Saved entries:
============================================================

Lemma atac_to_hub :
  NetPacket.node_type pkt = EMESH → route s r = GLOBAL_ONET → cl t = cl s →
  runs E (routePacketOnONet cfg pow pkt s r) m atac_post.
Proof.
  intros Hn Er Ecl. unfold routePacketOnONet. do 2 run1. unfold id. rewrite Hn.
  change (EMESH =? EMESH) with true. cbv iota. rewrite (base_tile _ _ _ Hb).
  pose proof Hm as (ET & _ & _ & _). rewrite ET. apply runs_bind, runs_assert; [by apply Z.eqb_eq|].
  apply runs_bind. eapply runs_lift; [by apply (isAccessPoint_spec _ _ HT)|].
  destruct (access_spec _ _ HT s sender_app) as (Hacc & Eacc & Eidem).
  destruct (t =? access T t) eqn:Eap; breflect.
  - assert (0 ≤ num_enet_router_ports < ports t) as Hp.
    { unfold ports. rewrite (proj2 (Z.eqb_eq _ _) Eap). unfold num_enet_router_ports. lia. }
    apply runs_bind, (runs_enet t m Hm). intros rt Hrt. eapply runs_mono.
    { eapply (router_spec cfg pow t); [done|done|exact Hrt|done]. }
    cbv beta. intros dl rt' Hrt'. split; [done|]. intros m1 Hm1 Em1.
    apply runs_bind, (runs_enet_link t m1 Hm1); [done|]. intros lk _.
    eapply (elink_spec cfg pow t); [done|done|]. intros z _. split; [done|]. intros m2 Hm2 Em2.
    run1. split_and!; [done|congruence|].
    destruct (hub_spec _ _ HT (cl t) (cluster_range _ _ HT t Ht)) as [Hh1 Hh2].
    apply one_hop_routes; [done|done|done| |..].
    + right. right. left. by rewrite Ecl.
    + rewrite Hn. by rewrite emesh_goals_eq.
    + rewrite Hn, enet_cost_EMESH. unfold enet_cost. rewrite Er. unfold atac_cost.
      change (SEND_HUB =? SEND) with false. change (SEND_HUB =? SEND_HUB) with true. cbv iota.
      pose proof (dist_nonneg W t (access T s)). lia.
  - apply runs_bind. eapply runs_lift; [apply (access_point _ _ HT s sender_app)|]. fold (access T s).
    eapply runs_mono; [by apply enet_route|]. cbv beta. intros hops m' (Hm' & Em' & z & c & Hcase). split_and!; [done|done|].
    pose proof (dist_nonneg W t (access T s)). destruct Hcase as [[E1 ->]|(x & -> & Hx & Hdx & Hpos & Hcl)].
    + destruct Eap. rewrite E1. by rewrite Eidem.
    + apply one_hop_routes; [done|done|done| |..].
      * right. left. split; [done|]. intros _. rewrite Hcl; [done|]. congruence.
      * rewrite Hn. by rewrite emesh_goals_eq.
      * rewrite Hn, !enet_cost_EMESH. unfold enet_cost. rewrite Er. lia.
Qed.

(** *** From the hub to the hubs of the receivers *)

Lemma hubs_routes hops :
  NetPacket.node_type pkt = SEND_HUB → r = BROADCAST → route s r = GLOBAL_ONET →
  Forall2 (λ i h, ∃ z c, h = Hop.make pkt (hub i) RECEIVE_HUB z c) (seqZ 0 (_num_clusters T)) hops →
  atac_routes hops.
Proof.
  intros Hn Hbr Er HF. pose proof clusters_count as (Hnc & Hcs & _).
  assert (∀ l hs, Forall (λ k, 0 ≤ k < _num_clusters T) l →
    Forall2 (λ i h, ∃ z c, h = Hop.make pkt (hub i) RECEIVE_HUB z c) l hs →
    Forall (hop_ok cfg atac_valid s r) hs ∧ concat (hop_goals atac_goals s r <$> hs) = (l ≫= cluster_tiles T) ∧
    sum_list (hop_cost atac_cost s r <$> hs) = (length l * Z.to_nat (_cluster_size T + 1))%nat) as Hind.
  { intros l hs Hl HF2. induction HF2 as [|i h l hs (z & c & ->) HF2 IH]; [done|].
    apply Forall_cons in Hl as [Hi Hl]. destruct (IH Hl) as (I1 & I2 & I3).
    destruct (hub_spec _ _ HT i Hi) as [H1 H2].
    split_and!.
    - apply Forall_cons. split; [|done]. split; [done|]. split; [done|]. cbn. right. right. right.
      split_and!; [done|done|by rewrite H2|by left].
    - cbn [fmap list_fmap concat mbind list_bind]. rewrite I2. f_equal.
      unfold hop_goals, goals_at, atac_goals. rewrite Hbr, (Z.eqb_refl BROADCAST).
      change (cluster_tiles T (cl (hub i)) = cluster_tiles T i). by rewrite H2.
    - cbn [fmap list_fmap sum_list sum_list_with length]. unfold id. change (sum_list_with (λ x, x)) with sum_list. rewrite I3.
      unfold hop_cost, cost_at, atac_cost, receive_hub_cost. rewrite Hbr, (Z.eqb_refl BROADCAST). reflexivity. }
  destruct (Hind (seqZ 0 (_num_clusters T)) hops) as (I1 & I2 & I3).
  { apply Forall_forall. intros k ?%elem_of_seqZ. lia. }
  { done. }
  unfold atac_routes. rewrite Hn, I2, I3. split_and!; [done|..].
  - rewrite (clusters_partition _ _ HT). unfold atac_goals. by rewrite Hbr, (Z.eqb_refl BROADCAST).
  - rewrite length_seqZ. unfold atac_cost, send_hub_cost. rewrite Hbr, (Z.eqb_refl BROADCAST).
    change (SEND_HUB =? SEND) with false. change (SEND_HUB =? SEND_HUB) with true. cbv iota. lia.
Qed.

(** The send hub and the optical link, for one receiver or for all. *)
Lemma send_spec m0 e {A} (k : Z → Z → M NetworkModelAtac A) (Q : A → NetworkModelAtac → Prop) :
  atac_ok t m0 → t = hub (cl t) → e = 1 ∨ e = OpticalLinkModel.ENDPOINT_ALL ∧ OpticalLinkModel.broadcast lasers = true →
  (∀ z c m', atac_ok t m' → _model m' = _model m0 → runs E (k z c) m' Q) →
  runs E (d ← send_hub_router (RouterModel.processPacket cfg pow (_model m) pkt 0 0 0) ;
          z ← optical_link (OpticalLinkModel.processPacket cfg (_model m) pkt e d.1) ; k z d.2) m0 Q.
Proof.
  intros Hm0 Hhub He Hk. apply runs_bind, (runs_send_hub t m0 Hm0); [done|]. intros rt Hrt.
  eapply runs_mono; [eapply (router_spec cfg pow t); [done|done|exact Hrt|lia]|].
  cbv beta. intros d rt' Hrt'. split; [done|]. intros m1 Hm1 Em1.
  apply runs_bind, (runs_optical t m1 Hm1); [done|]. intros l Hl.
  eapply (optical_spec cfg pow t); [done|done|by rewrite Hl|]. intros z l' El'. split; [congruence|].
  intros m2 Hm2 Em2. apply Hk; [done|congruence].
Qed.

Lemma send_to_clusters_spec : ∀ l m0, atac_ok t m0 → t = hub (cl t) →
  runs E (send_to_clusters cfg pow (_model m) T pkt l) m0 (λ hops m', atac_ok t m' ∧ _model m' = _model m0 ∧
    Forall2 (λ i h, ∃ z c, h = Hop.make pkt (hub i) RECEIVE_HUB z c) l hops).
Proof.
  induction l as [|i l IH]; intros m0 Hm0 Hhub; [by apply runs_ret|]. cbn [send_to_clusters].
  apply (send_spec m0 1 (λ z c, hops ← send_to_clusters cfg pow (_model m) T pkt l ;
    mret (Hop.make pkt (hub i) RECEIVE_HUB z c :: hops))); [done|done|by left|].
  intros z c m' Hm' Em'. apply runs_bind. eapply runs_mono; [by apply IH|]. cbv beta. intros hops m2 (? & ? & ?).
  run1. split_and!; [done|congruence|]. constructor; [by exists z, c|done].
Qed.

============================================================

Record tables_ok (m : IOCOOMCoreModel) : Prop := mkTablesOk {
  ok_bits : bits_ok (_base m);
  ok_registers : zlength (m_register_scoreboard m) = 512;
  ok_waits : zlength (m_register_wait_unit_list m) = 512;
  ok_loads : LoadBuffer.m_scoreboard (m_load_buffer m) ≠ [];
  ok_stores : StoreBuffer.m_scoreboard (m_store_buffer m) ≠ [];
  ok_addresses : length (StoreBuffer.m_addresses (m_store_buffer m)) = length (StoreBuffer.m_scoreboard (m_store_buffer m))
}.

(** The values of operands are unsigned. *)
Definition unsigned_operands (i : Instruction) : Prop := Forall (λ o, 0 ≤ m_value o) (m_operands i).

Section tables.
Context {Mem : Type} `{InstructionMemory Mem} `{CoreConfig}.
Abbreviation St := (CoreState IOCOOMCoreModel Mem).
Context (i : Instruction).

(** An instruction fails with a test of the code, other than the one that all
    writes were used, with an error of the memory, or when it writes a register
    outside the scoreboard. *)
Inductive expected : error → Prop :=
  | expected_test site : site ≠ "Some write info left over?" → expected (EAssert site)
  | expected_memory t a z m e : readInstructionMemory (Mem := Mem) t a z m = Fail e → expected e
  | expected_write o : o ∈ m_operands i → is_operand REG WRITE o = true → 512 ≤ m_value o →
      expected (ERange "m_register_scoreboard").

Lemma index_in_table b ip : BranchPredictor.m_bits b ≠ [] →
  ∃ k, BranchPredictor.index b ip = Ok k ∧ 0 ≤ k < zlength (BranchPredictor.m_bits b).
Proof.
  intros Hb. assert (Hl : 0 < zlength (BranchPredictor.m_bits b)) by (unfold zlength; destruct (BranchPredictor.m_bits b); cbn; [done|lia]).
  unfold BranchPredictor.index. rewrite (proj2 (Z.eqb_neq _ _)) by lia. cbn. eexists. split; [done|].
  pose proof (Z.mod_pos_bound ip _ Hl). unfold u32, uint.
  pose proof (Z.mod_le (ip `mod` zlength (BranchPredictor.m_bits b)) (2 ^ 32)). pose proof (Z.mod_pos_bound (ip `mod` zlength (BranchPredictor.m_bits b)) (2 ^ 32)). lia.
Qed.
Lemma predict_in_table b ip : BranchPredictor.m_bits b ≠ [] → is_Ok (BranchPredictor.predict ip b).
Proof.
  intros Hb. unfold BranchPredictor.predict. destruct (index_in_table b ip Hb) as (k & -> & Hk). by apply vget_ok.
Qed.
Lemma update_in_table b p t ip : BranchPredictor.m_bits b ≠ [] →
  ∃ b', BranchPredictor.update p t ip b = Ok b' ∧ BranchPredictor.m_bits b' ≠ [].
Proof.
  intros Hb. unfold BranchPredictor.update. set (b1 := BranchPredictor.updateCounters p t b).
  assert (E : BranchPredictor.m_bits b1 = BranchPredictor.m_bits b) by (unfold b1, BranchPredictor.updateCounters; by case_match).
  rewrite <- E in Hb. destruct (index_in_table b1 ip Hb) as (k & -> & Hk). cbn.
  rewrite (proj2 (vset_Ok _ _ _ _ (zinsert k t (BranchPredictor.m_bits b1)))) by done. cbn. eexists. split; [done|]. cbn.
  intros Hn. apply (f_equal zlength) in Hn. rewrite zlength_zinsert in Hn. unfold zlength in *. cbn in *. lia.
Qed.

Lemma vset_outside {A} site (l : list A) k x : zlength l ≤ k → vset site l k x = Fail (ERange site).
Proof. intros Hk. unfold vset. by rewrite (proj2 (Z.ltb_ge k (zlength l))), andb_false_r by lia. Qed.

============================================================

Problem to work on:
Which lines of the records above hold the word "ports"? Copy each of them.

Finished task:
  - assert (0 ≤ num_enet_router_ports < ports t) as Hp.
    { unfold ports. rewrite (proj2 (Z.eqb_eq _ _) Eap). unfold num_enet_router_ports. lia. }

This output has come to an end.